- Exercise requirements:
Taking the line with "Fixpoint first_hostname (l" as the first and the line with "(uri_path_and_query (req_uri r))." as the last, set down exactly every line in that range from the entries below, and no more.

- Data for this task:
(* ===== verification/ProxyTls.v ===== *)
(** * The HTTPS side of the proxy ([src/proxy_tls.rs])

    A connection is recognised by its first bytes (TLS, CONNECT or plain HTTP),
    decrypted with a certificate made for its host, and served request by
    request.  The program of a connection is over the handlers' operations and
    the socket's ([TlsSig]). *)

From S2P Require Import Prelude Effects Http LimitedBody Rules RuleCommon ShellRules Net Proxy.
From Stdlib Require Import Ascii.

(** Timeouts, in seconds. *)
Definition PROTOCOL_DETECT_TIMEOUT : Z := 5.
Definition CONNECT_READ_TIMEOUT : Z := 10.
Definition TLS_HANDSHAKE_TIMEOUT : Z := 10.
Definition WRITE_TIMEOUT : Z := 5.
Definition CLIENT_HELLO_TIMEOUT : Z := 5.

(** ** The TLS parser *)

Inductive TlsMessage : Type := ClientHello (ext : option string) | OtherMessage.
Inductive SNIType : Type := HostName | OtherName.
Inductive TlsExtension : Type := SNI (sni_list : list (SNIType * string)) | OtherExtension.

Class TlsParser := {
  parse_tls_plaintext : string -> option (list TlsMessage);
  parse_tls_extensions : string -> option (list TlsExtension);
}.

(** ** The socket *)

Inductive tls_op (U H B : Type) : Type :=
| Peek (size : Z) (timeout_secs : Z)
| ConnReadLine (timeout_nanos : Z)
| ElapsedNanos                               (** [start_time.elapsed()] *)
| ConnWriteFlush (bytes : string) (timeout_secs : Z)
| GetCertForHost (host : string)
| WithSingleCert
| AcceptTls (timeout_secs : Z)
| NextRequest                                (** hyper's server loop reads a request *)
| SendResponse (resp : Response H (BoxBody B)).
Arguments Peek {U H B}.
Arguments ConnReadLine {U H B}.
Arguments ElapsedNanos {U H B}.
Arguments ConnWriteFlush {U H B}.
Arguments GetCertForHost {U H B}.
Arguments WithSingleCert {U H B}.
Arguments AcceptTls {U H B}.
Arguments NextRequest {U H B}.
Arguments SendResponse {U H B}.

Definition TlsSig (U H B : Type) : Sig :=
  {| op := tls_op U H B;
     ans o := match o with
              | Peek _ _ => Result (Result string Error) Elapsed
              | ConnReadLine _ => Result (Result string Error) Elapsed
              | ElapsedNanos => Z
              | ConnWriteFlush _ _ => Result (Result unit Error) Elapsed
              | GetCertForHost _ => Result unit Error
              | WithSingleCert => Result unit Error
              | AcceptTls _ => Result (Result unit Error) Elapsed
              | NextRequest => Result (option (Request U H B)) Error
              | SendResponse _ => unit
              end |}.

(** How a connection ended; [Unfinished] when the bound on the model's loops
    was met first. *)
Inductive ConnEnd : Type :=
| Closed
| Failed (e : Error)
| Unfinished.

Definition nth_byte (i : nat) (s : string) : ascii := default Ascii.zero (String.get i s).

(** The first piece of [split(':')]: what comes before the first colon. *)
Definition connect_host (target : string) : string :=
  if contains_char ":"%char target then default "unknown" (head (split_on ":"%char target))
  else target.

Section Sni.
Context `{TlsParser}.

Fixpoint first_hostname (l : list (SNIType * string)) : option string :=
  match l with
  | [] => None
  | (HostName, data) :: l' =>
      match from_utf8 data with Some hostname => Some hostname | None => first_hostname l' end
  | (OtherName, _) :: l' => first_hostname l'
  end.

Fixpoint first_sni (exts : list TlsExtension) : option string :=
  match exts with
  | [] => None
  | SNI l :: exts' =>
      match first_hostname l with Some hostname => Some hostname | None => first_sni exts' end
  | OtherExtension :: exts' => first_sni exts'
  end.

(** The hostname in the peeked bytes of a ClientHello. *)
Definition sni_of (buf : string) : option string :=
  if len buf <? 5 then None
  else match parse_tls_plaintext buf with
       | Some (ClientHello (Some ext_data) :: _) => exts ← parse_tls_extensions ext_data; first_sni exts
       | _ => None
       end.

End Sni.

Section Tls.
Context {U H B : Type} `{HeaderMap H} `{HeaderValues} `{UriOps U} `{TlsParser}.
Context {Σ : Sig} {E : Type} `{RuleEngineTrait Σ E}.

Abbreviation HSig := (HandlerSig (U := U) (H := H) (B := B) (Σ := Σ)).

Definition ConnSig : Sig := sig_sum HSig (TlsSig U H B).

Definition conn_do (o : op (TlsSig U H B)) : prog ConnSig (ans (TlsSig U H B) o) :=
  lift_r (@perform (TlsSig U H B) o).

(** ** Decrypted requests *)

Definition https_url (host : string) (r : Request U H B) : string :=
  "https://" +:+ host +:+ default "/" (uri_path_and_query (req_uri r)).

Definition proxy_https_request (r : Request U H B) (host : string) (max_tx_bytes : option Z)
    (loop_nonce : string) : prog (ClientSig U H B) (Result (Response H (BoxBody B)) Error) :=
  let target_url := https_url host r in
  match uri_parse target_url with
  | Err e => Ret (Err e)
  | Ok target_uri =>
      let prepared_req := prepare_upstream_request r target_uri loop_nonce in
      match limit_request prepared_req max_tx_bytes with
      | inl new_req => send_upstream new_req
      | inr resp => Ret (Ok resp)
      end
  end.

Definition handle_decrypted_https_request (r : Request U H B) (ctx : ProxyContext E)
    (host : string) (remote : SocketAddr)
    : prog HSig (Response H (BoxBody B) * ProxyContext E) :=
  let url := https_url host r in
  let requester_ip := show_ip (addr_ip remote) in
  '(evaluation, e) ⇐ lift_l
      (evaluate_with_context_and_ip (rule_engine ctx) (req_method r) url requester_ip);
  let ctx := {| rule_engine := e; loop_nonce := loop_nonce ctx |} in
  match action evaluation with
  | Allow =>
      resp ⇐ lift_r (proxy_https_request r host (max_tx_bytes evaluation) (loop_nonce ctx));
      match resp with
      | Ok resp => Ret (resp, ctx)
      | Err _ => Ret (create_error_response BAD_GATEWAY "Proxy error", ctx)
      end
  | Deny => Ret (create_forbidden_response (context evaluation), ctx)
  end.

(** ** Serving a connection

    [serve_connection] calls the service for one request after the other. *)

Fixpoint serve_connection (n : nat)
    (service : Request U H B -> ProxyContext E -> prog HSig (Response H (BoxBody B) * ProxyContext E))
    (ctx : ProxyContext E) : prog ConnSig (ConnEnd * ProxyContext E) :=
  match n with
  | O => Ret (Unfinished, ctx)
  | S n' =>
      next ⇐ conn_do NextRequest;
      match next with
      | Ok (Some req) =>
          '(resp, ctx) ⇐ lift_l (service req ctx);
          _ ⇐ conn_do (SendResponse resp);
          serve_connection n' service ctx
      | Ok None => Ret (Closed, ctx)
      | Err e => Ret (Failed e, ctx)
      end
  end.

- Written reply:
Fixpoint first_hostname (l : list (SNIType * string)) : option string :=
  match l with
  | [] => None
  | (HostName, data) :: l' =>
      match from_utf8 data with Some hostname => Some hostname | None => first_hostname l' end
  | (OtherName, _) :: l' => first_hostname l'
  end.

Fixpoint first_sni (exts : list TlsExtension) : option string :=
  match exts with
  | [] => None
  | SNI l :: exts' =>
      match first_hostname l with Some hostname => Some hostname | None => first_sni exts' end
  | OtherExtension :: exts' => first_sni exts'
  end.

(** The hostname in the peeked bytes of a ClientHello. *)
Definition sni_of (buf : string) : option string :=
  if len buf <? 5 then None
  else match parse_tls_plaintext buf with
       | Some (ClientHello (Some ext_data) :: _) => exts ← parse_tls_extensions ext_data; first_sni exts
       | _ => None
       end.

End Sni.

Section Tls.
Context {U H B : Type} `{HeaderMap H} `{HeaderValues} `{UriOps U} `{TlsParser}.
Context {Σ : Sig} {E : Type} `{RuleEngineTrait Σ E}.

Abbreviation HSig := (HandlerSig (U := U) (H := H) (B := B) (Σ := Σ)).

Definition ConnSig : Sig := sig_sum HSig (TlsSig U H B).

Definition conn_do (o : op (TlsSig U H B)) : prog ConnSig (ans (TlsSig U H B) o) :=
  lift_r (@perform (TlsSig U H B) o).

(** ** Decrypted requests *)

Definition https_url (host : string) (r : Request U H B) : string :=
  "https://" +:+ host +:+ default "/" (uri_path_and_query (req_uri r)).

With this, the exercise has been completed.